The patent is particularly topical now that we have concrete confirmation that the company will release a dual-screen Windows device. The Surface Neo places two thin-bezel displays together with a 360-degree hinge and magnetic keyboard. Alongside the Surface Duo, its set to be a major shakeup in the company’s hardware lineup, but it comes with its own challenges.

“The behavior of some devices is difficult to represent on existing emulators in a form that can be quickly and easily understood by developers and testers,” explains the patent. “For example, if the device on which the emulator is run does not include all of the input devices or output devices included in the emulated existing emulators may not accurately represent the experience.”
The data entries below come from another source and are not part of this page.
(** C7, the claim as stated fails.  In an arena 40 wide a medium target
    (60) made with the draw 1/2 gets a negative x. *)
Lemma narrow_arena_target_sticks_out :
  unit_draw (rand_x narrow) = true /\ unit_draw (rand_y narrow) = true /\
  exists nt,
    targets (spawnTick (difficultySettings medium) false narrow (initial 0))
    = [nt] /\ (x nt < 0)%Q.
Proof.
  split; [reflexivity|]. split; [reflexivity|].
  eexists. split; [reflexivity|]. reflexivity.
Qed.

Lemma unit_draw_spec (r : Q) :
  unit_draw r = true -> (0 <= r)%Q /\ (r < 1)%Q.
Proof.
  unfold unit_draw. intros H. apply andb_prop in H. destruct H as [H0 H1].
  apply Qle_bool_iff in H0. split; [exact H0|].
  apply Qnot_le_lt. intros Hle. apply Qle_bool_iff in Hle.
  rewrite Hle in H1. discriminate.
Qed.

Lemma scaled_draw (r d : Q) :
  (0 <= r)%Q -> (r < 1)%Q -> (0 <= d)%Q -> (0 <= r * d)%Q /\ (r * d <= d)%Q.
Proof.
  intros H0 H1 Hd. split.
  - apply Qmult_le_0_compat; assumption.
  - rewrite <- (Qmult_1_l d) at 2. apply Qmult_le_compat_r; [|exact Hd].
    apply Qlt_le_weak. exact H1.
Qed.

(** C7, amended.  When the arena is at least as wide and as high as the
    target size, the target a spawner tick appends lies inside it:
    [0 <= x <= w - size] and [0 <= y <= h - size], for any two draws in
    [0, 1). *)
Theorem spawned_target_inside_arena
    (st : Settings) (g : bool) (o : Oracle) (s : State) (w h : Q) :
  arenaRect o = Some (w, h) ->
  unit_draw (rand_x o) = true -> unit_draw (rand_y o) = true ->
  (inject_Z (targetSize st) <= w)%Q -> (inject_Z (targetSize st) <= h)%Q ->
  exists nt,
    targets (spawnTick st g o s) = targets s ++ [nt] /\ hit nt = false /\
    (0 <= x nt)%Q /\ (x nt <= w - inject_Z (targetSize st))%Q /\
    (0 <= y nt)%Q /\ (y nt <= h - inject_Z (targetSize st))%Q.
Proof.
  intros Ha Hx Hy Hw Hh. unfold spawnTick. rewrite Ha.
  exists (newTarget st w h (rand_x o) (rand_y o) (now s)).
  split; [reflexivity|]. split; [reflexivity|]. simpl.
  apply unit_draw_spec in Hx. apply unit_draw_spec in Hy.
  destruct Hx as [Hx0 Hx1], Hy as [Hy0 Hy1].
  assert (Hdw : (0 <= w - inject_Z (targetSize st))%Q) by lra.
  assert (Hdh : (0 <= h - inject_Z (targetSize st))%Q) by lra.
  destruct (scaled_draw _ _ Hx0 Hx1 Hdw) as [A B].
  destruct (scaled_draw _ _ Hy0 Hy1 Hdh) as [C D].
  repeat split; assumption.
Qed.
The challenge of developing for dual-screen is a major reason behind Microsoft’s decision to announce its devices a year before their launch. The proposed emulator would render a 3D representation of a multi-screen device so developers can see exactly what their app looks like in practice.

It also mentions devices with ‘structural support’ for accelerometers and other sensors and a sensor area that includes front-facing and RGB cameras. In one implementation, the tool would even be able to emulate three or four screens, which is quite forward-thinking.

The natural question is why such an emulator hasn’t been made available to developers. Now that the cat is out of the bag, Microsoft is wanting as many to build apps for its new form-factor as possible, so an emulator would make good sense.

Unfortunately, the sad reality is that many patents don’t make it to market, either because their ideas don’t work well in practice or they run into technical problems. It’s definitely possible that we’ll see this emulator at a later date, but the patent publication is neither a confirmation or a denial.